И она вырвалась из моих объятий; переменившись в лице, она дрожала, словно перед ней было привидение. Она убежала, и весь этот день я ее больше не видел.
Долго сидел я на скамейке возле окна. Над вершинами гор, среди причудливо разметавшихся туч, всходила луна.
Вылитая сестра Максимина!
После ночи, проведенной в борьбе с бессонницей и грехом, ничто так не очищает душу, как молитва, как месса, которую слушаешь на рассвете. Молитва в эти часы — как утренняя роса: она может охладить адское пекло. Будучи великим грешником, я познал это еще на самой заре своей жизни, и теперь вот все вдруг припомнилось.
«Во имя отца, и сына, и святого духа». Как только зазвенел колокольчик, я поднялся и встал на колени перед алтарем. Весь дрожа в своем военном плаще, я стал ждать начала мессы, которую служил капеллан. У той и другой стены с трудом можно было различить коленопреклоненные фигуры молодых людей, изможденных, кутавшихся в плащи. Головы их были перевязаны. Под сводами раскатами эха отдавался надрывный чахоточный кашель нищего и заглушал читавшуюся шепотом латинскую литургию. Когда месса окончилась, я вышел в патио; плиты блестели, мокрые от дождя. Выздоравливающие солдаты ходили взад и вперед. После перенесенной лихорадки лица их были бледны, глаза ввалились. Озаренные лучами утреннего солнца, они были похожи на привидения. Все это были крестьянские парни, измученные усталостью и стосковавшиеся по родной деревне. Только один из них был ранен на войне. Я подошел и заговорил с ним. Увидав меня, он вытянулся по-военному.
— Что с тобой, паренек? — спросил я.
— Да вот жду, что на улицу выкинут.
— Где тебя ранили?
— В голову.
— Я спрашиваю — в каком сражении?
— Да тут, близ Отаиса, стычка у нас была.
— Каких войск?
— Мы одни были, а против нас из Сьюдад-Родриго две роты.
— А кто это вы?
— Да отряд монаха. Я первый раз в бою.
— А кто этот монах?
— Да из тех, кто в Эстелье был.
— Брат Амвросий?
— Сдается, что да.
— А ты разве его не знаешь?
— Нет, сеньор. Нами командовал Мигелучо. Монах, говорят, ранен.
— А ты не из их отряда?
— Нет, сеньор. Меня и еще троих взяли в плен, когда мы через Омельин переходили.

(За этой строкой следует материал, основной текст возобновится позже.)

(** struct file of file.h; [f_pipe] is the address of the pipe's page. *)
Record file := File {
  f_type : fdtype;
  f_ref : Z;
  f_readable : Z;
  f_writable : Z;
  f_pipe : Z;
  f_ip : option nat;
  f_off : Z
}.
#[export] Instance eta_file : Eta file :=
  {| eta := fun r => File (f_type r) (f_ref r) (f_readable r) (f_writable r) (f_pipe
    r) (f_ip r) (f_off r) |}.
#[export] Instance upd_f_type : Upd f_type := ltac:(field_update f_type).
#[export] Instance upd_f_ref : Upd f_ref := ltac:(field_update f_ref).
#[export] Instance upd_f_readable : Upd f_readable := ltac:(field_update f_readable).
#[export] Instance upd_f_writable : Upd f_writable := ltac:(field_update f_writable).
#[export] Instance upd_f_pipe : Upd f_pipe := ltac:(field_update f_pipe).
#[export] Instance upd_f_ip : Upd f_ip := ltac:(field_update f_ip).
#[export] Instance upd_f_off : Upd f_off := ltac:(field_update f_off).

(** struct pipe of pipe.c. *)
Record pipe := Pipe {
  pi_data : list Z;
  pi_nread : Z;
  pi_nwrite : Z;
  pi_readopen : Z;
  pi_writeopen : Z
}.
#[export] Instance eta_pipe : Eta pipe :=
  {| eta := fun r => Pipe (pi_data r) (pi_nread r) (pi_nwrite r) (pi_readopen r)
    (pi_writeopen r) |}.
#[export] Instance upd_pi_data : Upd pi_data := ltac:(field_update pi_data).
#[export] Instance upd_pi_nread : Upd pi_nread := ltac:(field_update pi_nread).
#[export] Instance upd_pi_nwrite : Upd pi_nwrite := ltac:(field_update pi_nwrite).
#[export] Instance upd_pi_readopen : Upd pi_readopen := ltac:(field_update pi_readopen).
#[export] Instance upd_pi_writeopen : Upd pi_writeopen := ltac:(field_update pi_writeopen).

(** struct log and struct logheader of log.c. *)
Record logst := Log {
  lg_start : Z;
  lg_size : Z;
  lg_busy : Z;
  lg_dev : Z;
  lg_n : Z;
  lg_sector : list Z
}.
#[export] Instance eta_logst : Eta logst :=
  {| eta := fun r => Log (lg_start r) (lg_size r) (lg_busy r) (lg_dev r) (lg_n r)
    (lg_sector r) |}.
#[export] Instance upd_lg_start : Upd lg_start := ltac:(field_update lg_start).
#[export] Instance upd_lg_size : Upd lg_size := ltac:(field_update lg_size).
#[export] Instance upd_lg_busy : Upd lg_busy := ltac:(field_update lg_busy).
#[export] Instance upd_lg_dev : Upd lg_dev := ltac:(field_update lg_dev).
#[export] Instance upd_lg_n : Upd lg_n := ltac:(field_update lg_n).
#[export] Instance upd_lg_sector : Upd lg_sector := ltac:(field_update lg_sector).

(** struct kmem of kalloc.c; [freelist] is an address, 0 when empty. *)
Record kmem_t := Kmem {
  km_use_lock : Z;
  km_freelist : Z
}.
#[export] Instance eta_kmem_t : Eta kmem_t :=
  {| eta := fun r => Kmem (km_use_lock r) (km_freelist r) |}.
#[export] Instance upd_km_use_lock : Upd km_use_lock := ltac:(field_update km_use_lock).
#[export] Instance upd_km_freelist : Upd km_freelist := ltac:(field_update km_freelist).

(** The input buffer of console.c, [cons.locking] and [panicked], the CGA
    controller's cursor register and cells, the static [uart] of uart.c with the
    characters sent to the port, and the static [shift] of kbd.c. *)
Record console := Console {
  cn_buf : list Z;
  cn_r : Z;
  cn_w : Z;
  cn_e : Z;
  cn_locking : Z;
  cn_panicked : Z;
  cn_pos : Z;
  cn_crt : gmap Z Z;
  cn_hasuart : Z;
  cn_uart : list Z;
  cn_shift : Z
}.
#[export] Instance eta_console : Eta console :=
  {| eta := fun r => Console (cn_buf r) (cn_r r) (cn_w r) (cn_e r) (cn_locking r)
    (cn_panicked r) (cn_pos r) (cn_crt r) (cn_hasuart r) (cn_uart r) (cn_shift r) |}.
#[export] Instance upd_cn_buf : Upd cn_buf := ltac:(field_update cn_buf).
#[export] Instance upd_cn_r : Upd cn_r := ltac:(field_update cn_r).
#[export] Instance upd_cn_w : Upd cn_w := ltac:(field_update cn_w).
#[export] Instance upd_cn_e : Upd cn_e := ltac:(field_update cn_e).
#[export] Instance upd_cn_locking : Upd cn_locking := ltac:(field_update cn_locking).
#[export] Instance upd_cn_panicked : Upd cn_panicked := ltac:(field_update cn_panicked).
#[export] Instance upd_cn_pos : Upd cn_pos := ltac:(field_update cn_pos).
#[export] Instance upd_cn_crt : Upd cn_crt := ltac:(field_update cn_crt).
#[export] Instance upd_cn_hasuart : Upd cn_hasuart := ltac:(field_update cn_hasuart).
#[export] Instance upd_cn_uart : Upd cn_uart := ltac:(field_update cn_uart).
#[export] Instance upd_cn_shift : Upd cn_shift := ltac:(field_update cn_shift).

(** The kernel's memory: the globals of each file, the physical memory [mem]
    (bytes, by kernel virtual address), the disks (drive and sector to 512 bytes)
    and the writes made to them, in order.
    [kdevsw] tells which entries of devsw hold the console's functions, the only
    ones the kernel installs. *)
Record kstate := KState {
  kcpu : cpu;
  locks : gmap lockid spinlock;
  mem : gmap Z Z;
  kmem : kmem_t;
  kpgdir : Z;
  ptable : list proc;
  nextpid : Z;
  initproc : option nat;
  first : Z;
  bcache : list buf;
  idequeue : option nat;
  havedisk1 : Z;
  disk : gmap (Z * Z) (list Z);
  dwrites : list ((Z * Z) * list Z);
  klog : logst;
  icache : list inode;
  ftable : list file;
  pipes : gmap Z pipe;
  ticks : Z;
  kcons : console;
  kdevsw : list bool;
  thQ : Z;
  initedQ : Z
}.
#[export] Instance eta_kstate : Eta kstate :=
  {| eta := fun r => KState (kcpu r) (locks r) (mem r) (kmem r) (kpgdir r) (ptable r)
    (nextpid r) (initproc r) (first r) (bcache r) (idequeue r) (havedisk1 r)
    (disk r) (dwrites r) (klog r) (icache r) (ftable r) (pipes r) (ticks r)
    (kcons r) (kdevsw r) (thQ r) (initedQ r) |}.
#[export] Instance upd_kcpu : Upd kcpu := ltac:(field_update kcpu).
#[export] Instance upd_locks : Upd locks := ltac:(field_update locks).
#[export] Instance upd_mem : Upd mem := ltac:(field_update mem).
#[export] Instance upd_kmem : Upd kmem := ltac:(field_update kmem).
#[export] Instance upd_kpgdir : Upd kpgdir := ltac:(field_update kpgdir).
#[export] Instance upd_ptable : Upd ptable := ltac:(field_update ptable).
#[export] Instance upd_nextpid : Upd nextpid := ltac:(field_update nextpid).
#[export] Instance upd_initproc : Upd initproc := ltac:(field_update initproc).
#[export] Instance upd_first : Upd first := ltac:(field_update first).
#[export] Instance upd_bcache : Upd bcache := ltac:(field_update bcache).
#[export] Instance upd_idequeue : Upd idequeue := ltac:(field_update idequeue).
#[export] Instance upd_havedisk1 : Upd havedisk1 := ltac:(field_update havedisk1).
#[export] Instance upd_disk : Upd disk := ltac:(field_update disk).
#[export] Instance upd_dwrites : Upd dwrites := ltac:(field_update dwrites).
#[export] Instance upd_klog : Upd klog := ltac:(field_update klog).
#[export] Instance upd_icache : Upd icache := ltac:(field_update icache).
#[export] Instance upd_ftable : Upd ftable := ltac:(field_update ftable).
#[export] Instance upd_pipes : Upd pipes := ltac:(field_update pipes).
#[export] Instance upd_ticks : Upd ticks := ltac:(field_update ticks).
#[export] Instance upd_kcons : Upd kcons := ltac:(field_update kcons).
#[export] Instance upd_kdevsw : Upd kdevsw := ltac:(field_update kdevsw).
#[export] Instance upd_thQ : Upd thQ := ltac:(field_update thQ).
#[export] Instance upd_initedQ : Upd initedQ := ltac:(field_update initedQ).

— И они заставили вас примкнуть к ним?
— Да, сеньор. Они набирали людей.
— А как дрался отряд монаха?
— По мне, так хорошо. Семерых красноштанников сцапали.{99} За холмиком у самой дороги укрылись. Ну и подкараулили. Им и невдомек было, песни распевали…
Паренек умолк. Послышались испуганные женские крики. Они все приближались. До нас донеслись слова:
— Пресвятая дева!
— Несчастье-то какое!
— Господи Иисусе!
Крики вдруг смолкли — дом снова погрузился в блаженную тишину. Солдаты обменивались между собою мнениями и по-разному объясняли случившееся. Я прогуливался под сводами и не стал вслушиваться в их разговор. До меня долетали только отдельные фразы, смысл которых нелегко было уловить. Одни рассказывали о какой-то монахине, очень старой и не встававшей с постели, которая подожгла полог кровати, другие — о послушнице: та умерла у себя в келье, возле жаровни. Устав ходить под сводами, куда проник косой дождь, я решил вернуться к себе. В коридоре я столкнулся с сестрой Хименой.

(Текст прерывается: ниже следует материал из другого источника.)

(** The address of the entry for [va], and the entry; 0 where there is no
    table. *)
Definition pte_of (m : gmap Z Z) (pd va : Z) : option Z :=
  let e := ld32 m (pd + 4 * PDX va) in
  if present e then Some (ptpage e + 4 * PTX va) else None.
Definition pte (m : gmap Z Z) (pd va : Z) : Z :=
  match pte_of m pd va with Some a => ld32 m a | None => 0 end.

Lemma present_odd e : present e = Z.odd e.
Proof.
  unfold present, truth, PTE_P. rewrite <- Z.bit0_odd. change 1 with (Z.ones 1).
  rewrite Z.land_ones by lia. change (2 ^ 1) with 2. rewrite Z.bit0_odd.
  rewrite Zmod_odd. by destruct (Z.odd e).
Qed.

(** A page address and flags below 4096 share no bit. *)
Lemma lor_flags p f : p mod 4096 = 0 -> 0 <= f < 4096 -> Z.lor p f = p + f.
Proof.
  intros Hp Hf. by apply (lor_low 12).
Qed.

Lemma PTX_range va : 0 <= va < 4294967296 -> 0 <= PTX va < 1024.
Proof. intros. rewrite PTX_eq by done. mlia. Qed.
Lemma PDX_range va : 0 <= va < 4294967296 -> 0 <= PDX va < 1024.
Proof. intros. rewrite PDX_eq by done. mlia. Qed.
(** The two indices determine the page. *)
Lemma PDX_PTX_inj a b :
  0 <= a < 4294967296 -> 0 <= b < 4294967296 ->
  PDX a = PDX b -> PTX a = PTX b -> a / 4096 = b / 4096.
Proof. intros Ha Hb. rewrite !PDX_eq, !PTX_eq by done. mlia. Qed.
Lemma PDX_page a b :
  0 <= a < 4294967296 -> 0 <= b < 4294967296 -> a / 4096 = b / 4096 -> PDX a = PDX b.
Proof. intros Ha Hb. rewrite !PDX_eq by done. mlia. Qed.
Lemma PTX_page a b :
  0 <= a < 4294967296 -> 0 <= b < 4294967296 -> a / 4096 = b / 4096 -> PTX a = PTX b.
Proof. intros Ha Hb. rewrite !PTX_eq by done. mlia. Qed.

Section Pagetable.
Context `{LinkerOk}.

(** The directory entry [walkpgdir] stores for a new table. *)
Definition pde_new (p : Z) : Z := Z.lor (Z.lor (Z.lor (v2p p) PTE_P) PTE_W) PTE_U.
Lemma pde_new_eq p : page_ok p -> pde_new p = p - KERNBASE + 7.
Proof.
  intros Hp. pose proof (page_ok_range p Hp). destruct Hp as (Ha & _).
  unfold pde_new, v2p, PTE_P, PTE_W, PTE_U, KERNBASE in *.
  rewrite u32_small by lia. rewrite <- !Z.lor_assoc. change (Z.lor 1 (Z.lor 2 4)) with 7.
  rewrite lor_flags by mlia. lia.
Qed.
Lemma pde_new_present p : page_ok p -> present (u32 (pde_new p)) = true.
Proof.
  intros Hp. rewrite pde_new_eq by done. pose proof (page_ok_range p Hp).
  destruct Hp as (Ha & _). unfold KERNBASE. rewrite u32_small by lia.
  rewrite present_odd, Zodd_mod. apply Z.eqb_eq. mlia.
Qed.
Lemma pde_new_page p : page_ok p -> ptpage (u32 (pde_new p)) = p.
Proof.
  intros Hp. rewrite pde_new_eq by done. pose proof (page_ok_range p Hp).
  destruct Hp as (Ha & _). unfold ptpage, p2v, KERNBASE. rewrite (u32_small (_ + 7)) by lia.
  rewrite PTE_ADDR_eq by lia. mlia.
Qed.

— Скажите, сестра, кто это так плачет? Что случилось?
Монахиня на минуту призадумалась, а потом, невинно улыбаясь, ответила:
— Плачет? Ах, так вы ничего не знаете!.. Это детей кормят. Пресвятая дева! Тяжело на них, бедняжек, смотреть!

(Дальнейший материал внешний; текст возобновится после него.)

(* ===== verification/Buffers.v ===== *)
(** * Buffers: correctness of the buffer cache

    The linked list of bio.c as a list of indices ([lru]), [bget]'s two loops as
    searches in it, [brelse] as a move to the front, and what the cache promises
    its users. *)
From S2P Require Import Prelude Memory State Spinlock Sched Bio.

(** ** Doubly linked lists *)

Section Links.
Implicit Types (nx pv : nat -> nat) (c l : list nat).

(** Consecutive elements of [c] are linked both ways. *)
Fixpoint links nx pv c : Prop :=
  match c with
  | a :: ((b :: _) as c') => nx a = b /\ pv b = a /\ links nx pv c'
  | _ => True
  end.

Lemma links_app nx pv c1 a c2 :
  links nx pv (c1 ++ a :: c2) <-> links nx pv (c1 ++ [a]) /\ links nx pv (a :: c2).
Proof.
  induction c1 as [|x c1 IH]; cbn [app].
  - cbn. tauto.
  - destruct c1 as [|y c1]; cbn [app] in *.
    + destruct c2; cbn; tauto.
    + change (links nx pv (x :: y :: c1 ++ a :: c2)) with
        (nx x = y /\ pv y = x /\ links nx pv (y :: c1 ++ a :: c2)).
      change (links nx pv (x :: y :: c1 ++ [a])) with
        (nx x = y /\ pv y = x /\ links nx pv (y :: c1 ++ [a])). tauto.
Qed.

(** The list depends on [nx] up to its last element and on [pv] from its second. *)
Lemma links_ext nx pv nx' pv' c x :
  links nx pv (c ++ [x]) -> (forall j, j ∈ c -> nx' j = nx j) ->
  (forall j, j ∈ tail (c ++ [x]) -> pv' j = pv j) -> links nx' pv' (c ++ [x]).
Proof.
  induction c as [|a c IH]; [done|]. destruct c as [|b c]; cbn [app tail] in *.
  - intros (H1 & H2 & _) Hn Hp. cbn. rewrite Hn, Hp by (by left). done.
  - intros (H1 & H2 & H3) Hn Hp. split_and!.
    + rewrite Hn by (by left). done.
    + rewrite Hp by (by left). done.
    + apply IH; [done| |]; intros j Hj; [apply Hn | apply Hp]; by right.
Qed.

Definition fset (f : nat -> nat) (i v : nat) : nat -> nat := fun j => if decide (j = i) then v else f j.
Lemma fset_eq f i v : fset f i v i = v.
Proof. unfold fset. by rewrite decide_True. Qed.
Lemma fset_ne f i v j : j <> i -> fset f i v j = f j.
Proof. intros. unfold fset. by rewrite decide_False. Qed.

(** The circular list through [h], without [i]. *)
Lemma links_remove nx pv h l1 i l2 :
  NoDup (h :: l1 ++ i :: l2) -> links nx pv (h :: l1 ++ i :: l2 ++ [h]) ->
  links (fset nx (pv i) (nx i)) (fset pv (nx i) (pv i)) (h :: l1 ++ l2 ++ [h]).
Proof.
  intros Hnd Hl. change (h :: l1 ++ i :: l2) with ((h :: l1) ++ i :: l2) in Hnd.
  change (links nx pv ((h :: l1) ++ i :: l2 ++ [h])) in Hl.
  change (links (fset nx (pv i) (nx i)) (fset pv (nx i) (pv i)) ((h :: l1) ++ l2 ++ [h])).
  apply links_app in Hl as [HA HB]. apply NoDup_app in Hnd as (HndA & HdAB & [HiB HndB]%NoDup_cons).
  destruct (exists_last (l := h :: l1)) as (A0 & p & EA); [done|].
  destruct (l2 ++ [h]) as [|n B0] eqn:EB; [by destruct l2|].
  rewrite EA in HA. rewrite <- app_assoc in HA. apply links_app in HA as [HA (_ & Ep & _)].
  destruct HB as (En & Ei & HB). rewrite Ep, En, EA, <- app_assoc. cbn [app].
  assert (p ∈ h :: l1) as Hp by (rewrite EA; apply elem_of_app; right; by left).
  assert (n = h \/ n ∈ l2) as Hn.
  { destruct l2 as [|x l2]; injection EB as <-; [by left | right; by left]. }
  apply links_app. split; [|split_and!; [apply fset_eq | apply fset_eq | rewrite <- EB]].
  - apply (links_ext nx pv); [done| |].
    + intros j Hj. apply fset_ne. intros ->. rewrite EA in HndA.
      apply NoDup_app in HndA as (_ & Hd & _). apply (Hd p Hj). by left.
    + intros j Hj. apply fset_ne. intros ->. rewrite <- EA in Hj. cbn in Hj.
      destruct Hn as [-> | Hn]; [by apply NoDup_cons in HndA as []|].
      apply (HdAB n); right; done.
  - apply (links_ext nx pv); [by rewrite EB| |].
    + intros j Hj. apply fset_ne. intros ->. apply (HdAB p Hp). by right.
    + intros j Hj. apply fset_ne. intros ->. destruct l2 as [|x l2]; cbn in Hj, EB.
      { by apply elem_of_nil in Hj. }
      injection EB as <- _. apply elem_of_app in Hj as [Hj|Hj%list_elem_of_singleton].
      * by apply NoDup_cons in HndB as [].
      * apply (HdAB h); [by left | right; rewrite <- Hj; by left].
Qed.

(** Linking [i] in after [h]. *)
Lemma links_insert nx pv h i l :
  NoDup (h :: i :: l) -> links nx pv (h :: l ++ [h]) ->
  links (fset (fset nx i (nx h)) h i) (fset (fset pv i h) (nx h) i) (h :: i :: l ++ [h]).
Proof.
  intros [Hh [Hi Hnd]%NoDup_cons]%NoDup_cons Hl. apply not_elem_of_cons in Hh as [Hhi Hhl].
  destruct (l ++ [h]) as [|n B0] eqn:EB; [by destruct l|]. destruct Hl as (E1 & E2 & HB).
  rewrite E1.
  assert (n = h \/ n ∈ l) as Hn.
  { destruct l as [|x l]; injection EB as <-; [by left | right; by left]. }
  assert (n <> i) as Hni by (destruct Hn; congruence).
  split; [|split; [|split; [|split]]].
  - apply fset_eq.
  - rewrite (fset_ne _ n) by congruence. apply fset_eq.
  - rewrite (fset_ne _ h) by congruence. apply fset_eq.
  - apply fset_eq.
  - rewrite <- EB. apply (links_ext nx pv); [by rewrite EB| |].
    + intros j Hj. rewrite !fset_ne; [done|congruence..].
    + intros j Hj. destruct l as [|x l]; cbn in Hj, EB; [by apply elem_of_nil in Hj|].
      injection EB as <- _. apply NoDup_cons in Hnd as [Hx _].
      assert (j <> x /\ j <> i) as [??].
      { apply elem_of_app in Hj as [Hj| ->%list_elem_of_singleton].
        - apply not_elem_of_cons in Hi as [??]. split; congruence.
        - apply not_elem_of_cons in Hhl as [??]. split; congruence. }
      by rewrite !fset_ne.
Qed.
End Links.

(** ** The list of bio.c *)

Definition nxf (bs : list buf) (j : nat) : nat := from_option b_next 0%nat (bs !! j).
Definition pvf (bs : list buf) (j : nat) : nat := from_option b_prev 0%nat (bs !! j).
(** What a buffer holds besides its place in the list. *)
Definition payload (b : buf) : Z * Z * Z * option nat * list Z :=
  (b_flags b, b_dev b, b_sector b, b_qnext b, b_data b).

(** The cache's buffers in the order of the list, most recently used first. *)
Record lru (bs : list buf) (l : list nat) : Prop := {
  lru_length : length bs = S NBUF;
  lru_perm : l ≡ₚ seq 0 NBUF;
  lru_links : links (nxf bs) (pvf bs) (head :: l ++ [head]);
}.

Lemma lru_elem bs l i : lru bs l -> i ∈ l <-> (i < NBUF)%nat.
Proof. intros Hl. rewrite (lru_perm _ _ Hl), elem_of_seq. unfold NBUF. lia. Qed.
Lemma lru_nodup bs l : lru bs l -> NoDup (head :: l).
Proof.
  intros Hl. apply NoDup_cons. split.
  - rewrite (lru_elem _ _ _ Hl). unfold head. lia.
  - rewrite (lru_perm _ _ Hl). apply NoDup_seq.
Qed.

Я не стал больше расспрашивать и заперся у себя в келье. Лучи утреннего солнца, бледного зимнего солнца, дрожали на стеклах узкого окна, сквозь которое видна была дорога, окаймленная двумя рядами голых тополей; за ними тянулась гряда темных гор с белыми пятнами снега. Солдаты шли в беспорядке. Монахини, собравшиеся в саду, встречали их ласково; они промывали им раны святою водой, а потом старательно их лечили.
До слуха моего донесся глухой гул голосов — в нем были и тоска и бессильный гнев. Солдаты говорили, что их предали. Я понимал, что близок конец войны, и, глядя на эти голые вершины, с которых спускались не только орлы, но и предатели, вспомнил о словах королевы: «Брадомин, пусть не говорят об испанских кабальеро, что они отправились невесть куда за принцессой только для того, чтобы одеть ее в траур!»
— Рада вас видеть таким бодрым!
Я повернул голову и увидал сестру Симону. Я даже не узнал ее голоса, так он переменился. Глядя на меня своим властным взглядом, монахиня сказала:
— Господин маркиз, я пришла сообщить вам приятную новость.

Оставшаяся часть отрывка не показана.